The thing about slowing down, though, is that it doesn’t happen automatically, particularly once you’ve clocked several decades around the sun.
Daniel and I had a route planned out for our hike—and a pace that accompanied it. Our boys had other ideas. “Let’s find a four-leaf clover!” they said, plopping down in the middle of the trail.
I have never found a four-leaf clover myself. I’m not sure there’s an art to it as much as there’s a pace to it. It’s hard to find one at the pace of a car, for example, and it’s equally hard to find one when you’re going at the pace of running-a-few-minutes-late or the pace of too-little-margin.
I’m no horticulturalist, but I have a hunch the conditions for finding a four-leaf clover have less to do with weather or longitude or precipitation and more to do with how fast you’re moving. Maybe the secret is to slow down, to sit down, to let the sun rays kiss your shoulder. And maybe it’s not so much about luck as time. As my kids are teaching me, the only way to accept the gift of time is to downshift my speed. Otherwise, I just might walk past (or step on) the very thing I’m looking for.

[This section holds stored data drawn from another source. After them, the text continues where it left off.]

(** ** Properties *)

(** The tokens of a range: in order, non-empty, disjoint and inside the range, each being what
    its kind says of the bytes it covers (an opaque token and a word are ones the walk reports;
    a number holds digits and a point; punctuation holds only punctuation). *)
Theorem lex_tokens_ok (l : Lexer) (bs : bytes) (a b : nat) :
  let end_ := Nat.min b (length bs) in
  let start := Nat.min a end_ in
  let text := slice bs start end_ in
  ranges tok_start tok_end start (lex bs a b l) end_
  /\ Forall (token_ok text l start (reports text l)) (lex bs a b l)
  /\ forall i c, text !! i = Some c -> operator c = true ->
       exists t, t ∈ lex bs a b l /\ tok_covers t (start + i).
Proof.
  intros end_ start text. unfold lex. fold end_. fold start. fold text.
  assert (length text = end_ - start) as Hlen by (apply length_slice; lia).
  set (x0 := MkLexing start 0 []).
  assert (ready text l (reports text l) x0) as H0.
  { split; simpl; [lia|done|lia]. }
  destruct (lex_fold_ready text l (reports text l) (reports text l) x0 0) as (H1 & H2 & H3);
    [done|simpl; lia|apply walk_reports_ordered|done|].
  set (x1 := foldl (lex_visit text) x0 (reports text l)) in *.
  destruct (code_wf text l (reports text l) x1 (length text)) as ([Hr Ho Hp] & _ & Hb);
    [split; [exact H2|done]|exact H1|].
  rewrite H3 in Hb. rewrite Hb in *. simpl in *. split_and!.
  - by replace end_ with (start + length text) by lia.
  - done.
  - intros i c Hc. pose_lookup_lt. by apply Hp.
Qed.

I tried to temper my boys’ expectations, wanting to shield them from disappointment. But sure enough, after some unmeasured minutes of sitting smack dab in the middle of the trail, our eight-year-old found a tiny four-leaf wonder—a treasure for his treasure box.
I experienced a wonder that day too—a glimpse into the “unforced rhythms of grace,” as Eugene Peterson puts it. The treasure I brought home was less tangible but no less real. It was the smile that radiated from my boy’s face like the October sun.
Teach the children. We don’t matter so much, but the children do. Show them daisies and the pale hepatica. Teach them the taste of sassafras and wintergreen . . . head them upstream, rejoice as they learn to love this green space they live in, its sticks and leaves and the silent, beautiful blossoms. Attention is the beginning of devotion.
Mary Oliver, Upstream


Days like this… these are the good old days.
Oh the look on Graham‘s face! Pure delight. Even though I “retired “seven years ago, I continue to live at a pace where I seldom stop to look for four leaf clovers. Thank you for this important reminder, Stephanie. And by the way, I’m not sure if you saw it, but I referenced you in my Substack post this week. It was from one of your blog posts several years ago where you wrote about worry and quoted Daniel’s counsel about biking. I’ve never forgotten what you wrote and wanted to share it with others. Much love to you both and your precious boys.